Penyaluran di Kab. Malang yang mencapai besaran tersebut disalurkan kepada 38.750 debitur, menguat 19,14% (penyaluran) dan 4,20% (debitur). Berikutnya, Kab. Pasuruan menyerap Rp1 triliun untuk 18.407 debitur, tumbuh 22,20% (penyaluran) dan 6,96% (debitur).

 Kota Malang menyerap Rp738,5 miliar untuk 8.960 debitur, terkatrol 50,79% (penyaluran) dan 16,11% (debitur). Kota Batu sebesar Rp291 miliar untuk 3.077 debitur, naik 27,34% (penyaluran) dan 5,16% (debitur). Kota Pasuruan senilai Rp124,799 miliar untuk 1.791 debitur, naik 34,40% (penyaluran) dan 0,73% (debitur).

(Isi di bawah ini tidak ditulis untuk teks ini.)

(** nodeA leads term 1, appends "x" and has started its heartbeats when nodeB
    takes over term 2.  nodeB replicates "y1" and "y2" to nodeC and acknowledges
    "y2".  Only now nodeA's goroutine for nodeB takes the lock: it sends "x" in
    term 2. *)
Definition overwrite : list Event :=
  campaign "nodeA" ++ [EvDeliver 0] ++ win "nodeA" "nodeB" 2 ++ [EvClient "nodeA" "x"] ++ beat "nodeA" ++
  campaign "nodeB" ++ [EvDeliver 3; EvDeliver 4] ++ win "nodeB" "nodeC" 6 ++
  [EvClient "nodeB" "y1"; EvClient "nodeB" "y2"] ++ go "nodeB" 5 1 ++
  [EvDeliver 7; EvThread "nodeB" 5 (Reply 8); EvThread "nodeB" 3 (Take 5)] ++ go "nodeB" 3 5 ++
  go "nodeA" 3 1 ++ [EvDeliver 9; EvClient "nodeB" "z"].

Definition logOf (s : Cluster) (n : string) : list LogEntry :=
  match nodes s !! n with Some rt => log (node rt) | None => [] end.

(** C8. Without the guard the leader loses what it acknowledged, and Log
    Matching fails: in some run nodeB is the leader of term 2 and has acknowledged
    "y2", the entry 2 of its term, to its client; its log has the deposed leader's
    "x" and then "z" in that place, as entry 2 of term 2, while nodeC has "y2". *)
Theorem leader_overwritten :
  exists s, rtc cstep (NewCluster abc (Some [])) s /\ leader_of s "nodeB" 2 /\
    outcomes s "nodeB" = [(3%nat, None)] /\ applied s "nodeB" = Some ["y1"; "y2"] /\
    logOf s "nodeB" = [sentinel; mkEntry 1 1 "x"; mkEntry 2 2 "z"] /\
    logOf s "nodeC" = [sentinel; mkEntry 2 1 "y1"; mkEntry 2 2 "y2"].
Proof.
  apply (exec_reaches _ overwrite). vm_compute. split; [eexists; by split_and!|]. by split_and!.
Qed.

Mengenai penyaluran kredit ultra mikro (UMi), kata dia, telah tersalurkan Rp224,1 miliar bagi 38.766 debitur, menguat 26,36% (penyaluran) dan 17,90% (debitur). 

Wilayah dengan penyerapan UMi terbesar yaitu Kab. Malang yang mencapai Rp100,478 miliar, naik 7,44% (penyaluran) dan 3,51% (debitur). Kabupaten Pasuruan menyerap Rp80,2 miliar bagi 13.846 debitur, naik 57,98% (penyaluran) dan 2,5% (debitur).

Selanjutnya, Kota Malang menyerap Rp22,876 miliar untuk 4.133 debitur, terkatrol 17,24% (penyaluran) dan 1% (debitur). Kota Pasuruan mencapai Rp14,377 miliar bagi 2.473 debitur, naik 47,29% (penyaluran) dan 34,69% (debitur). Kota Batu menyerap Rp6,189 miliar bagi 1.044 debitur, melonjak 62,56% (penyaluran) dan 57,47% (debitur).

Ekonom Fakultas Ekonomi dan Bisnis Universitas Muhammadiyah Malang (FEB UMM), M. Sri Wahyudi Suliswanto, berpandangan bahwa realisasi KUR sebesar Rp4,7 triliun dan UMi Rp224,1 miliar mengindikasikan bahwa akses pembiayaan untuk pelaku UMKM maupun usaha ultra mikro di kawasan Malang Raya dan Pasuruan kian terbuka lebar.

Ia berpendapat pula, kondisi tersebut menjadi sinyal positif lantaran pembiayaan sanggup difungsikan sebagai instrumen dalam memperluas cakupan usaha, mendongkrak produktivitas, serta membuka lapangan kerja baru.

Kendati demikian, ia mengingatkan bahwa indikator keberhasilan KUR dan UMi tak melulu diukur dari besaran nilai penyaluran atau deretan jumlah debitur. Hal yang jauh lebih krusial yakni apakah pembiayaan tersebut sanggup meningkatkan omzet, produktivitas, keberlanjutan usaha, hingga mendorong UMKM untuk naik kelas.

Oleh karena itu, ia berharap penyaluran kredit mesti diimbangi dengan pendampingan usaha, literasi keuangan, perluasan akses pasar, digitalisasi, serta penguatan kapasitas manajemen.

“Jangan sampai KUR hanya berhasil menciptakan lebih banyak debitur, tetapi belum berhasil menciptakan lebih banyak usaha yang tumbuh,” ucap Wahyudi yang juga Dekan FEB UMM itu, Rabu (8/9/2026).